Y allí iba AdR, sin miedo. A saltar. Pedales y más pedales, el viento golpeando en las caras y la arena mordiendo las pantorrillas... y el tiempo que pasaba.
- ¿Qué hora e?. - No tengo reló. - Yo tampoco. - ¿Tienes hambre?. - Yo no. - ¿Una carrera? - Enga, vale.
Y el tiempo pasando, y a mí me daba miedo pasar por debajo del balcón de mi casa.
- Creo que mi madre está asomá.
Y de una cabecita diminuta salía un grito pretérito que ni el fuerte viento de levante se podía llevar. Una voz como de gruta, como si hubiese sobrevivido a terremotos e incendios de otra época:
- ¡ Áaaaaaaanngeeeeeeeeeeeeeeeeeeeeee(l) ! - ¡Ojú!, pisha, ya me voy yo. Creo que luego no voy a podé bajá. - Bueno, ya nos veremo. - Ji, adió.
Y cuando me acercaba al portal ella me gritaba:
- ¡Zube parriba! ¡Ahora mismito!. - ¡Ojú! (es que subí pabajo tiene que sé una jartá difici, maíta).
Y arriba. Una vez soltaba la bici en el descansillo:
- Ya te puede i lavando las mano. Mira como me viene. Comiíto de mierda. Pero ¿dónde has estao? Mira las rodilla, mira, mira, mira... Te has hesho sangre y to. Desde luego... Esta tarde no sale ¿eh?, que lo zepa... y mañana ya veremo.
Y el metro y pico de AdR caminando cabizbajo, tan inútil como un hombre de hojalata sacado de un cuento.
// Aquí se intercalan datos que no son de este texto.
(** * Research-analysis pipeline: scoring, aggregation and the service layer

    A shallow embedding of
    [backend/app/ml/research_analyzer.py] (class [ResearchAnalyzer]) and of
    [backend/app/services/research_service.py] (class [ResearchService]).

    Conventions of the embedding:
    - a Python [float] is an exact rational ([Q]); equalities between scores
      are stated with [Qeq] ([==]);
    - a Python [str] is a [string]; [lower] and [split] are written out for
      the ASCII range;
    - a [dict] with string keys is a [gmap string _]; [weights.items()] is an
      association list because [zip] consumes it in insertion order;
    - a call that may raise returns a [result];
    - [self] is a record holding the model handles.  *)

From Stdlib Require Import ZArith QArith Qminmax Qabs Lqa Lia List Ascii String.
From stdpp Require Import base option list strings gmap sets.

Local Open Scope string_scope.

(** ** Exceptions and fallible calls *)

Inductive exn : Type :=
| AttributeError
| TypeError
| IndexError
| RequestError
| OverflowError
| ModelError.

Inductive result (A : Type) : Type :=
| Ok (a : A)
| Raise (e : exn).

Arguments Ok {A} a.
Arguments Raise {A} e.

#[global] Instance result_ret : MRet result := fun A a => Ok a.

#[global] Instance result_bind : MBind result := fun A B k m =>
  match m with
  | Ok a => k a
  | Raise e => Raise e
  end.

Definition is_ok {A : Type} (m : result A) : bool :=
  match m with Ok _ => true | Raise _ => false end.

(** ** Python string primitives *)

Module PyStr.

(** [s.split(sep)] for a one-character separator: the pieces between the
    separators, empty pieces included; never the empty list. *)
Fixpoint split_on (sep : ascii) (s : string) : list string :=
  match s with
  | EmptyString => [EmptyString]
  | String c rest =>
      if Ascii.eqb c sep then EmptyString :: split_on sep rest
      else match split_on sep rest with
           | [] => [String c EmptyString]
           | w :: ws => String c w :: ws
           end
  end.

(** The characters [str.split()] treats as white space, ASCII range:
    tab, line feed, vertical tab, form feed, carriage return, the four
    separators 28..31 and the space. *)
Definition is_space (c : ascii) : bool :=
  let n := nat_of_ascii c in
  (((9 <=? n) && (n <=? 13)) || ((28 <=? n) && (n <=? 32)))%nat.

(** [s.split()]: maximal runs of non-space characters. [cur] is the word
    being read, reversed. *)
Fixpoint split_ws_go (cur : list ascii) (s : string) : list string :=
  let flush (k : list string) :=
    match cur with
    | [] => k
    | _ => string_of_list_ascii (rev cur) :: k
    end in
  match s with
  | EmptyString => flush []
  | String c rest =>
      if is_space c then flush (split_ws_go [] rest)
      else split_ws_go (c :: cur) rest
  end.

Definition split_ws (s : string) : list string := split_ws_go [] s.

(** [s.lower()] on the ASCII letters. *)
Definition lower_ascii (c : ascii) : ascii :=
  let n := nat_of_ascii c in
  if ((65 <=? n) && (n <=? 90))%nat then ascii_of_nat (n + 32) else c.

Fixpoint lower (s : string) : string :=
  match s with
  | EmptyString => EmptyString
  | String c rest => String (lower_ascii c) (lower rest)
  end.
Me enjabonaba la mierda desde las manos hasta los codos. Y el agua se volvía gris. Y cuando me iba a sentar a la mesa ella decía:
- Hasta tu padre ha venío a comé y se ha vuerto ar trabajo... Desde luego... ¡Deja a tu hermana, anda!. Ahora que está tranquila. Y siéntate ya.
Y me plantaba un plato por delante.
- Ojú, mamá... ¿otra ve lenteja? Con to la caló que hace... - Ya zabe lo que dicen de ella: "Quien quiere las come y quien no las deja". - Las dejo, las dejo. - ¡A ve si tiene cojone!